The interaction networks presented in Figs. 3 and 4 provide additional insights into the changes in testicular gene expression resulting from reduced androgen levels in the testis. Among the major nodes, the transcription factors CREB1 (down-regulated) and MYC (up-regulated) stand out representing perhaps the most important initial phases of the response to reduced androgen levels; next, it is apparent that paracrine factors, such as the interleukins 2, 4, 6, and 10, angiotensinogen, alpha-2-macroglobulin, and SOCS1, a negative regulator of cytokine signaling, play important roles in the response. MAPK8 stands out among the intracellular signaling molecules as also playing a central role. Figs. 3 and 4 identify 46 and 38 genes (gene products), respectively, that are not only co-regulated in the ABP-TG mice but are also capable of functionally interacting with each other. This conclusion is reinforced and extended by the results from the combined analysis of all 579 differentially expressed genes, resulting in identification of 434 nodes and 12,610 interactions. The extensive connectivity between these genes indicates that they indeed form a coherent network that reflects and determines the differences between the TG and the WT animals.
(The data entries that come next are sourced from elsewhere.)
(* ===== verification/DeltaReplay.v ===== *)
(** * Replaying a delta restores the relations

    The theorems about [compute_delta] and [apply_delta] together (crates/
    parser/cce-codegraph/src/index/delta.rs and index/delta/): which relations
    an index has after the delta computed from a view of it was applied to it,
    and when the application never returns. *)

From S2P Require Import Prelude MultiMap SortedVec Kinds EntityDiff DependencyGraph EdgeSet.
From S2P Require Import EntityIndex SymbolIndex RelationIndex DeltaDiff DeltaApply.
From stdpp Require Import fin_sets.
From Stdlib Require Import ZArith Lia.
#[local] Open Scope Z_scope.

Module DeltaReplay.
Import Kinds EdgeSet RelationIndex DeltaDiff DeltaApply.

#[local] Existing Instances SymbolIndex.SymbolKey_eq_dec SymbolIndex.SymbolKey_countable.

(** ** The relations after a replay *)

(** The edges that do not lead to a removed entity. *)
Definition keep_edges (removed : list EntityId) (es : list ResolvedRelation) :=
  Prelude.retain (λ r, match callee_id r with
                       | Some i => negb (bool_decide (i ∈ removed))
                       | None => true
                       end) es.

Lemma elem_of_keep removed es r :
  r ∈ keep_edges removed es ↔ r ∈ es ∧ ∀ i, callee_id r = Some i → i ∉ removed.
Proof.
  unfold keep_edges. rewrite elem_of_retain. destruct (callee_id r) as [i|]; [|naive_solver].
  rewrite negb_true_iff, bool_decide_eq_false. naive_solver.
Qed.

Lemma entries_NoDup es : NoDup (map relation_identity es) → NoDup (map edge_entry es).
Proof.
  intros Hnd. apply (NoDup_fmap_1 fst). unfold fmap. rewrite <- list_fmap_compose. exact Hnd.
Qed.

Section replay.
Context {StandardizedImport : Type}.
Context `{!SetIter EntityId, !SetIter string}.
Context {V : Type} `{!IndexView StandardizedImport V}.
Context (shard : EntityId → nat) (x : @RelationIndex StandardizedImport) (v : V).
Context (s0 : RelationStore) (scope : Scope).
Context (removed : list EntityId) (gone : list EntityId).

Abbreviation in_old c := (entity_in_scope v c scope = true).
Abbreviation in_new c := (entity_in_scope_new x c scope = true).
Abbreviation lost := (lost_edges x v scope (list_to_set removed)).
Abbreviation unbounded := (unbounded_edges v scope (list_to_set removed)).
Abbreviation gained := (gained_edges x v scope).

(** The edges of a caller that the replay should lead to. *)
Definition expected (c : EntityId) : list ResolvedRelation :=
  if entity_in_scope_new x c scope then edges_of c (relations x)
  else if entity_in_scope v c scope then [] else keep_edges removed (edges_of c s0).

(** The entities that are gone were in the scope, and the new edges are neither
    theirs nor lead to a removed one; no caller with edges enters the scope. *)
Record replayable : Prop := {
  replay_gone : ∀ c, c ∈ gone → in_old c ∧ edges_of c (relations x) = [];
  replay_removed : ∀ i, i ∈ removed → i ∈ gone;
  replay_targets : ∀ c i, i ∈ removed → ¬ mentions (edges_of c (relations x)) i;
  replay_moves : ∀ c, in_new c → ¬ in_old c → edges_of c s0 = [];
}.

Context (Hx : entries_ok (relations x)) (Hs0 : relations_ok s0) (Hv : relations_shown v s0).
Context (HR : replayable).
Context (s1 : RelationStore) (Hs1 : tracked (λ i, i ∈ removed) s1) (Hf1 : files_ok s1).
Context (He1 : ∀ c, edges_of c s1 = if decide (c ∈ gone) then [] else edges_of c s0).

Lemma lost_is r :
  r ∈ lost ↔ ∃ c, c ∉ removed ∧ in_old c ∧ r ∈ edges_of c s0 ∧ edge_entry r ∉ new_edge_map x scope.
Proof.
  rewrite (elem_of_lost x v s0 scope Hx Hv). by setoid_rewrite elem_of_list_to_set.
Qed.

Lemma unbounded_is r :
  r ∈ unbounded ↔
  ∃ i c, i ∈ removed ∧ ¬ in_old c ∧ r ∈ edges_of c s0 ∧ callee_id r = Some i.
Proof.
  rewrite (elem_of_unbounded v s0 scope Hv). setoid_rewrite elem_of_list_to_set. split.
  - intros (i & c & Hi & _ & Hc & Hr & Hri). eauto 10.
  - intros (i & c & Hi & Hc & Hr & Hri). exists i, c. split_and!; [done| |done..].
    apply (ok_reverse _ Hs0). by exists r.
Qed.

(** Which edges of a caller in the scope survive the removals. *)
Lemma kept_in_scope c r :
  in_old c → c ∉ gone →
  r ∈ without (map relation_identity (lost ++ unbounded)) (edges_of c s0) ↔
  r ∈ edges_of c s0 ∧ edge_entry r ∈ new_edge_map x scope.
Proof.
  intros Hc Hg. rewrite elem_of_without. split; intros [Hr Hcase]; (split; [done|]).
  - destruct (decide (edge_entry r ∈ new_edge_map x scope)) as [|Hn]; [done|]. destruct Hcase.
    apply list_elem_of_fmap_2, elem_of_app. left. apply lost_is. exists c.
    split_and!; [|done..]. intros Hi. by apply Hg, (replay_removed HR).
  - intros Hin. apply list_elem_of_fmap in Hin as (r' & Heq & Hr').
    apply elem_of_app in Hr' as [Hr'|Hr'].
    + apply lost_is in Hr' as (c' & _ & _ & Hr' & Hn).
      by rewrite (edges_identified s0 c c' r r' (ok_entries _ Hs0)) in Hcase.
    + apply unbounded_is in Hr' as (i & c' & _ & Hc' & Hr' & _).
      apply Hc'. rewrite <- (edge_caller s0 c' r') by (done || apply Hs0).
      rewrite <- (identity_caller_eq _ _ Heq). by rewrite (edge_caller s0 c r) by (done || apply Hs0).
Qed.

Lemma kept_out_of_scope c :
  ¬ in_old c →
  without (map relation_identity (lost ++ unbounded)) (edges_of c s0) =
  keep_edges removed (edges_of c s0).
Proof.
  intros Hc.
  assert (∀ r, r ∈ edges_of c s0 →
    relation_identity r ∉ map relation_identity (lost ++ unbounded) ↔
    ∀ i, callee_id r = Some i → i ∉ removed) as Hiff.
  { intros r Hr. rewrite list_elem_of_fmap. split.
    - intros Hn i Hi Hin. apply Hn. exists r. split; [done|]. apply elem_of_app. right.
      apply unbounded_is. eauto 10.
    - intros Hall (r' & Heq & Hr'). apply elem_of_app in Hr' as [Hr'|Hr'].
      + apply lost_is in Hr' as (c' & _ & Hc' & Hr' & _). apply Hc.
        rewrite <- (edge_caller s0 c r) by (done || apply Hs0). rewrite (identity_caller_eq _ _ Heq).
        by rewrite (edge_caller s0 c' r') by (done || apply Hs0).
      + apply unbounded_is in Hr' as (i & c' & Hi & _ & Hr' & Hri). apply (Hall i); [|done].
        by rewrite (edges_identified s0 c c' r r' (ok_entries _ Hs0)). }
  unfold without, keep_edges. revert Hiff. generalize (edges_of c s0).
  induction l as [|r l IH]; intros Hiff; [done|]. simpl.
  assert (negb (bool_decide (relation_identity r ∈ map relation_identity (lost ++ unbounded))) =
    match callee_id r with Some i => negb (bool_decide (i ∈ removed)) | None => true end) as ->.
  { apply eq_true_iff_eq. rewrite negb_true_iff, bool_decide_eq_false, Hiff by by left.
    destruct (callee_id r) as [i|]; [|naive_solver].
    rewrite negb_true_iff, bool_decide_eq_false. naive_solver. }
  rewrite IH; [done|]. intros r' Hr'. apply Hiff. by right.
Qed.
(** The state between the removals and the additions. *)
Section between.
Context (s2 : RelationStore) (Hs2 : tracked (λ i, i ∈ removed) s2).
Context (He2 : ∀ c, edges_of c s2 =
                    without (map relation_identity (lost ++ unbounded)) (edges_of c s1)).

Lemma gone_edges c : c ∈ gone → edges_of c s2 = [].
Proof. intros Hc. by rewrite He2, He1, decide_True. Qed.

Lemma not_gone_edges c :
  c ∉ gone →
  edges_of c s2 = without (map relation_identity (lost ++ unbounded)) (edges_of c s0).
Proof. intros Hc. by rewrite He2, He1, decide_False. Qed.

Lemma in_scope_edges c r :
  in_old c → r ∈ edges_of c s2 → r ∈ edges_of c s0 ∧ edge_entry r ∈ new_edge_map x scope.
Proof.
  intros Hc Hr. destruct (decide (c ∈ gone)) as [Hg|Hg].
  - rewrite gone_edges in Hr by done. by apply elem_of_nil in Hr.
  - rewrite not_gone_edges in Hr by done. by apply (kept_in_scope c r).
Qed.

Lemma out_of_scope_edges c : ¬ in_old c → edges_of c s2 = keep_edges removed (edges_of c s0).
Proof.
  intros Hc. rewrite not_gone_edges; [by apply kept_out_of_scope|].
  intros Hg. by apply Hc, (replay_gone HR).
Qed.

(** A new edge whose entry is in the new map is one of its caller. *)
Lemma new_map_edge c r :
  edge_entry r ∈ new_edge_map x scope → caller r = c →
  in_new c ∧ ∃ r', r' ∈ edges_of c (relations x) ∧ edge_entry r = edge_entry r'.
Proof.
  intros (d & r' & Hd & Hr' & Heq)%elem_of_new_map Hc.
  assert (d = c) as <-; [|eauto]. pose proof (identity_caller_eq r r') as Hid.
  apply pair_equal_spec in Heq as [Heq _]. rewrite <- Hc, (Hid Heq).
  symmetry. by apply (edge_caller (relations x)).
Qed.

Lemma nothing_leads_to_removed i c : i ∈ removed → ¬ mentions (edges_of c s2) i.
Proof.
  intros Hi (r & Hr & Hri). destruct (entity_in_scope v c scope) eqn:E.
  - apply in_scope_edges in Hr as [Hr Hin]; [|done].
    apply (new_map_edge c) in Hin as [_ (r' & Hr' & Heq)]; [|by apply (edge_caller s0); [apply Hs0|]].
    apply (replay_targets HR c i Hi). exists r'. split; [done|].
    apply pair_equal_spec in Heq as [Heq _]. unfold relation_identity in Heq. rewrite Hri in Heq.
    destruct (callee_id r') as [j|]; [congruence|]. by destruct (is_external r').
  - assert (¬ in_old c) as Hn by (rewrite E; done). rewrite out_of_scope_edges in Hr by done.
    apply elem_of_keep in Hr as [_ Hk]. by apply (Hk i).
Qed.

Lemma gained_agree : agree gained s2.
Proof.
  pose proof (new_map_functional x scope Hx) as Hfun.
  assert (Hnew : ∀ r, r ∈ gained → edge_entry r ∈ new_edge_map x scope ∧ in_new (caller r)).
  { intros r (c & Hc & Hr & _)%(elem_of_gained x v s0 scope); [|apply Hs0|done].
    rewrite (edge_caller _ _ _ Hx Hr). split; [|done]. apply elem_of_new_map. eauto. }
  split.
  - intros r e Hr He Heq. destruct (Hnew r Hr) as [Hin Hc].
    destruct (entity_in_scope v (caller r) scope) eqn:E.
    + apply in_scope_edges in He as [_ He]; [|done]. unfold edge_entry in *. rewrite Heq in *.
      f_equal. by apply (Hfun (relation_identity r)).
    + assert (¬ in_old (caller r)) as Hn by (rewrite E; done).
      rewrite out_of_scope_edges, (replay_moves HR) in He by done. by apply elem_of_nil in He.
  - intros r r' [Hin _]%Hnew [Hin' _]%Hnew Heq. unfold edge_entry in *. rewrite Heq in *.
    f_equal. by apply (Hfun (relation_identity r')).
Qed.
Our results suggest a number of important avenues for future research. These include detailed characterization of the identified single genes or relatively small groups of functionally related genes in terms of their involvement in mediating androgens' actions on spermatogenesis. First, it will be important to establish which of the implicated genes are actually expressed in SC. For some of the genes, this is already known (see above); for others, specific localization studies targeting their mRNA or protein products may be performed. In-depth analysis of transcription factors whose expression is significantly affected by androgen withdrawal appears to be an important first step in untangling the complex changes we have observed. Data mining of the extensive interactions among the differentially expressed genes is also likely to provide new functional insights. Whereas our present animal model represents chronic, ongoing androgen deficiency, it will be important to conduct acute and time-resolved experiments by artificial depletion of endogenous androgens followed by restoration of physiological androgen levels within the testis. Such in vivo manipulations of androgen status may be followed by using isolated SC as a source of RNA for microarray studies.

Conclusion

We report a complex pattern of altered gene expression in mouse testis containing high levels of ABP and low levels of bioavailable androgens. Gene ontology and connectivity analyses of the differentially regulated genes have identified relevant biological processes as well as key individual genes. They include genes whose products function as transcription factors, extra- and intracellular signaling molecules, most prominently cytokines, and extracellular enzymes with the potential of regulating cell-to-cell attachment and cytokine transport. One of only two genes known to be expressed by SC and directly respond to androgens, MYC, has been identified as a critical component of the up-regulated network (Fig. 3, Table 2), whereas CREB1, known to be essential for spermatogenesis, was down-regulated. Several ion channels, potential regulators of the extracellular environment within the seminiferous tubules, have also emerged as possible targets of androgen action. Identification of androgens' molecular targets in the testis will lead to better understanding of the physiological control of spermatogenesis, and potentially to the development of new therapeutic and contraceptive approaches.